Like Shapiro, Jenna Nehls (PharmD ‘20) was facing a long-distance move after graduation, to Alabama, and hoped the Alumni Link program could connect her with someone to help her build more out-of-state connections. Nehls says she also hoped her match could be a resource if she had major questions, concerns, or successes to share moving into the early days of her career.
Nehls’ Alumni Link match, Justine McClelland (PharmD ‘11) works in psychiatric pharmacy in Texas. The two spoke on the phone for about 45 minutes about their career journeys and aspirations, and they hope to speak again soon.
“We talked about where I see myself going, what my plans are for the future, regardless of practicing. I also talked about personal goals and how I was handling the transition out of school,” says Nehls, who is now a PGY-1 resident at Auburn University. “It was a rounded conversation, not just focused on pharmacy.”
As a PharmD student, Hestekin says she had influential mentors and an impactful experience at the School of Pharmacy, which motivated her to sign up as a mentor to give back.
“I don’t think I have all the answers, or even any answers, but if I can I’d love to be a source of advice or just someone to talk to or to help expand a network,” Hestekin says. “I think it’s important to do that and try to give back as much as I can to support the new grads who are starting careers.”
McClelland says since she lives in Texas and can’t typically attend the Wisconsin-area alumni events, she sometimes feels distanced from the School’s alumni community, but this opportunity gave her the chance to reconnect. In the future, she hopes to take part in more virtual alumni opportunities.
McClelland vividly remembers being in the position of recent graduates — and now, during a pandemic, it’s harder than ever to make new connections that can jumpstart a career.
“One of the things that’s rewarding for me is always helping residents and students. I know I was in that position at one point, and it’s a particularly tough year and a tough time,” McClelland says.
“I think it’s important to try to give back as much as I can to support the new grads who are starting careers.”

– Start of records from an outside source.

(** One round of the loop; [rec] is the recursive call. *)
Definition visit (rec : path → list (string * string) → Cli (list (string * string))) (root dir : path)
    (excluded : list string) (out : list (string * string)) (entry : string + string) :
    Cli (list (string * string)) :=
  match entry with
  | inl e => cli_lift (Err (Io e))
  | inr name =>
    let text := to_string_lossy name in
    if existsb (String.eqb text) excluded then mret out
    else if existsb (String.eqb text) skipped_dirs then mret out
    else
      d ← io (fs_is_dir (join1 dir name));
      if (d : bool) then rec (join1 dir name) out
      else
        f ← io (fs_is_file (join1 dir name));
        if (f : bool) then
          bytes ← io (fs_read (join1 dir name));
          mret (out ++ [(relative_text root (join1 dir name), sha256_hex bytes)])
        else mret out
  end.
(** [x] appends to [out] the entries of the files that satisfy [P]. *)
Definition lists (s : Shell) (root : path) (x : Cli (list (string * string))) (out : list (string * string))
    (P : path → Prop) : Prop :=
  ∃ ps, x s = (Ok (out ++ (hash_entry (fs_of s) root <$> ps)), s) ∧ NoDup ps ∧ ∀ p, p ∈ ps ↔ P p.
Definition below (s : Shell) (excluded : list string) (dir : path) (name : string) (p : path) : Prop :=
  walked (fs_of s) excluded dir p ∧ ∃ rest, p = dir ++ name :: rest.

John Davis (BS ’90), vice president and head of preclinical development at biopharmaceutical company Dyne Therapeutics, also enjoyed the opportunity to virtually reach out to the School’s students.
“Even though it’s been quite a while since I’ve been on campus, I have a growing relationship with the program,” says Davis, who matched with two graduates of the School’s Pharmacology and Toxicology program. “I jumped at this opportunity.”
He says watching students learn and grow can prove inspiring and rewarding, and he looks forward to seeing how his mentees seize new opportunities and make names for themselves.
“Getting to meet the students and hear what they’ve gotten out of the PharmTox program and how they’ve used it to leverage what they’re interested in doing is neat,” he says. “I think of what my experiences were and what I’ve done, but what I’ve done wasn’t necessarily the roadmap.”
All three mentors say they intend to meet with their mentees again and maintain the connection, and Nehls and Shapiro both say that the experience has been helpful and they look forward to having another connection.
“I’m really encouraged to know that the School wanted to support their students after graduation,” Shapiro says. “It makes me want to get more involved in the future and see how I can help students as well.”